アレクシスは呆れつつも、愛おしそうに私を見る。

「チケット制は却下だ。品位に関わる。その代わり、当日の様子を描いた『記念絵画』や『記念硬貨』を販売しよう。その売上は君のポケットマネーにしていい」

「……記念グッズ販売! その手があったわね!」

私はポンと手を打った。

「やりましょう! 『ミリオネ&アレクシス・アクリルスタンド』とか『二人の愛の言葉カルタ』とか作りましょう!」

「カルタの内容が気になるが……まあいい、許可する」

こうして、私たちの結婚式の準備は、ロマンチックとは程遠い「ビジネス会議」の様相を呈して進んでいった。

数時間後。

すべての打ち合わせを終え、私はソファに沈み込んだ。

「……疲れた。
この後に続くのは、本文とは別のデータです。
(** Every completed run of the loop took one of the two exits. *)
Lemma RawSetIndex_loop_Done fuel rawId idx regId st w a w' :
  RawSetIndex_loop fuel rawId idx regId st w = Done a w' ->
  valid_window rawId /\
  exists ps, forallb busy_poll ps = true /\
    ((exists s,
        Z.land (u16 s) WF_RAW_STATUS_REG_BUSY_MASK = 0 /\
        inputs w = polls ps ++ s :: inputs w' /\
        w' = mkWorld (inputs w')
               (trace w ++ busy_events regId st ps ++ [EvRead regId s])
               (intr_enabled w) (RawWindowState w)
               (u8 (Z.land (g_RawIndexPastEnd w) (Z.lnot (2 ^ rawId))))) \/
     (exists s dt,
        Z.land (u16 s) WF_RAW_STATUS_REG_BUSY_MASK <> 0 /\ 5 < dt /\
        inputs w = polls ps ++ s :: dt :: inputs w' /\
        w' = mkWorld (inputs w')
               (trace w ++ busy_events regId st ps ++
                  [EvRead regId s; EvTimerElapsed st dt; bad_index_diagnostic idx])
               (intr_enabled w) (RawWindowState w)
               (u8 (Z.lor (g_RawIndexPastEnd w) (2 ^ rawId))))).
Proof.
  revert w w'. induction fuel as [|fuel IH]; intros w w' Hrun; [discriminate|].
  destruct w as [inp tr ie ws g]. simpl in Hrun.
  destruct inp as [|s inp]; [discriminate|].
  unfold bind at 1, mrf_read at 1 in Hrun. exec_in Hrun.
  destruct (Z.eqb_spec (Z.land (u16 s) WF_RAW_STATUS_REG_BUSY_MASK) 0) as [Hs|Hs].
  - apply ClearIndexOutOfBoundsFlag_Done in Hrun as [Hw ->].
    split; [exact Hw|]. exists []. split; [reflexivity|]. left.
    exists s. split; [exact Hs|]. split; reflexivity.
  - destruct inp as [|dt inp]; [discriminate|]. simpl in Hrun.
    destruct (Z.gtb_spec dt 5) as [Hdt|Hdt].
    + destruct (SetIndexOutOfBoundsFlag rawId _) as [[] w1|] eqn:Hset;
        [|discriminate].
      apply SetIndexOutOfBoundsFlag_Done in Hset as [Hw ->].
      injection Hrun as Hrun. subst w'.
      split; [exact Hw|]. exists []. split; [reflexivity|]. right.
      exists s, dt. split; [exact Hs|]. split; [lia|]. split; [reflexivity|].
      unfold with_flags. simpl. f_equal. trace_eq.
    + apply IH in Hrun as (Hw & ps & Hq & Hexit). simpl in Hexit.
      split; [exact Hw|]. exists ((s, dt) :: ps). split.
      { simpl. rewrite Hq, andb_true_r. unfold busy_poll. simpl.
        apply andb_true_iff. split; apply negb_true_iff.
        - apply Z.eqb_neq. exact Hs.
        - destruct (Z.gtb_spec dt 5); [lia | reflexivity]. }
      destruct Hexit as [(s1 & Hs1 & Hin & ->)|(s1 & dt1 & Hs1 & Hdt1 & Hin & ->)];
        [left; exists s1 | right; exists s1, dt1]; simpl;
        rewrite Hin; repeat split; auto; f_equal; trace_eq.
Qed.

(** What a completed [RawSetIndex] did: it logged its diagnostic exactly
    when it set the flag of its window, cleared that flag otherwise, and
    left the rest of the driver state alone. *)
Lemma RawSetIndex_Done rawId idx w a w' :
  RawSetIndex rawId idx w = Done a w' ->
  valid_window rawId /\
  exists d,
    trace w' = trace w ++ d /\
    g_RawIndexPastEnd w' =
      (if bad_index_logged d
       then u8 (Z.lor (g_RawIndexPastEnd w) (2 ^ rawId))
       else u8 (Z.land (g_RawIndexPastEnd w) (Z.lnot (2 ^ rawId)))) /\
    intr_enabled w' = intr_enabled w /\
    RawWindowState w' = RawWindowState w.
Proof.
  unfold RawSetIndex. intros Hrun.
  run_inv Hrun. apply at_index_Done in Hm as (_ & _ & ->).
  run_inv Hrun. apply emit_Done in Hm. subst.
  run_inv Hrun. apply at_index_Done in Hm as (_ & _ & ->).
  run_inv Hrun. unfold mrf_timer_read in Hm. exec_in Hm.
  destruct (inputs w) as [|t0 inp]; [discriminate|].
  injection Hm as <- <-.
  run_inv Hrun. injection Hm as _ <-.
  apply RawSetIndex_loop_Done in Hrun as (Hw & ps & _ & Hexit).
  split; [exact Hw|].
  destruct Hexit as [(s & _ & _ & ->)|(s & dt & _ & _ & _ & ->)]; simpl;
    eexists; (split; [rewrite <- !app_assoc; simpl; reflexivity|]);
    repeat split;
    unfold bad_index_logged; simpl;
    rewrite existsb_app, busy_events_quiet; reflexivity.
Qed.

(** *** What leaves the flag byte alone *)

Lemma same_flags_take_inputs n : keeps (same g_RawIndexPastEnd) (take_inputs n).
Proof.
  intros w a w'. unfold take_inputs.
  destruct (n <=? length (inputs w))%nat; [|discriminate].
  intros [= _ <-]. reflexivity.
Qed.

Lemma same_flags_SetRawDataWindowState rawId st :
  keeps (same g_RawIndexPastEnd) (SetRawDataWindowState rawId st).
Proof.
  intros w a w'. unfold SetRawDataWindowState.
  destruct (_ && _); [|discriminate]. intros [= _ <-]. reflexivity.
Qed.

Lemma same_flags_GetRawDataWindowState rawId :
  keeps (same g_RawIndexPastEnd) (GetRawDataWindowState rawId).
Proof.
  intros w a w' Hrun. unfold GetRawDataWindowState in Hrun.
  apply at_index_Done in Hrun as (_ & _ & ->). reflexivity.
Qed.

Lemma same_flags_mrf_read r : keeps (same g_RawIndexPastEnd) (mrf_read r).
Proof. unfold mrf_read. repeat keeps_step;
  auto using same_flags_emit, same_flags_next_input. Qed.

Ltac same_flags :=
  repeat keeps_step;
  auto using same_flags_emit, same_flags_next_input, same_flags_set_intr,
             same_flags_take_inputs, same_flags_SetRawDataWindowState,
             same_flags_GetRawDataWindowState, RawMove_same_flags.

Lemma same_flags_RawSetByte rawId buf len :
  keeps (same g_RawIndexPastEnd) (RawSetByte rawId buf len).
Proof.
  unfold RawSetByte, isIndexOutOfBounds, printf, mrf_write_array. same_flags.
Qed.

Lemma same_flags_RawGetByte rawId len :
  keeps (same g_RawIndexPastEnd) (RawGetByte rawId len).
Proof.
  unfold RawGetByte, isIndexOutOfBounds, printf, mrf_read_array. same_flags.
Qed.

Lemma same_flags_ScratchMount `{wf_universal_driver} rawId :
  keeps (same g_RawIndexPastEnd) (ScratchMount rawId).
Proof. unfold ScratchMount. same_flags. Qed.

Lemma same_flags_ScratchUnmount `{wf_universal_driver} rawId :
  keeps (same g_RawIndexPastEnd) (ScratchUnmount rawId).
Proof. unfold ScratchUnmount. same_flags. Qed.

Lemma same_flags_RawInit `{wf_universal_driver} :
  keeps (same g_RawIndexPastEnd) RawInit.
Proof.
  unfold RawInit. same_flags;
    auto using same_flags_ScratchMount, same_flags_ScratchUnmount.
Qed.

Lemma same_flags_DeallocateMgmtRxBuffer `{wf_universal_driver} :
  keeps (same g_RawIndexPastEnd) DeallocateMgmtRxBuffer.
Proof. unfold DeallocateMgmtRxBuffer. same_flags. Qed.

Lemma same_flags_SendRAWManagementFrame `{wf_universal_driver} len :
  keeps (same g_RawIndexPastEnd) (SendRAWManagementFrame len).
Proof. unfold SendRAWManagementFrame. same_flags. Qed.

Lemma same_flags_RawMountRxBuffer `{wf_universal_driver} rawId :
  keeps (same g_RawIndexPastEnd) (RawMountRxBuffer rawId).
Proof. unfold RawMountRxBuffer, printf. same_flags. Qed.

Lemma same_flags_AllocateDataTxBuffer `{wf_universal_driver} n :
  keeps (same g_RawIndexPastEnd) (AllocateDataTxBuffer n).
Proof. unfold AllocateDataTxBuffer, mrf_read, printf. cbv zeta. same_flags. Qed.

Lemma same_flags_DeallocateDataRxBuffer `{wf_universal_driver} :
  keeps (same g_RawIndexPastEnd) DeallocateDataRxBuffer.
Proof. unfold DeallocateDataRxBuffer. same_flags. Qed.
もう動けない」

「よく頑張った。ご褒美だ」

アレクシスが、冷えた桃のコンポートを差し出してくる。

私はそれを口に含み、生き返ったように息をついた。

「……ねえ、アレク」

「なんだ」

「結婚式って、大変ね。たった数時間のために、これだけの労力とお金をかけて……」

「無駄だと思うか?」

「……効率だけで考えればね」

私はスプーンをくわえたまま、彼を見上げた。

「でも、まあ……あなたに『世界一綺麗な花嫁』を見せるためなら、少しは頑張ってあげてもいいわよ」

私の言葉に、アレクシスが目を見開く。

そして、蕩(とろ)けるような甘い笑顔を見せた。

「……楽しみにしている。きっと、どんな宝石よりも輝いているはずだ」

「当たり前でしょ。素材が良いんだから」

私はふんと鼻を鳴らし、照れ隠しに桃を頬張った。

ドレスよし。

予算よし。

グッズ販売計画よし。

準備は整った。

あとは当日、転ばないように歩き、誓いの言葉を噛まずに言い、美味しい料理を食べるだけだ。

……と思っていたのだが。

やはり、私の人生において「何事もなく終わる」なんてことはあり得ないのだった。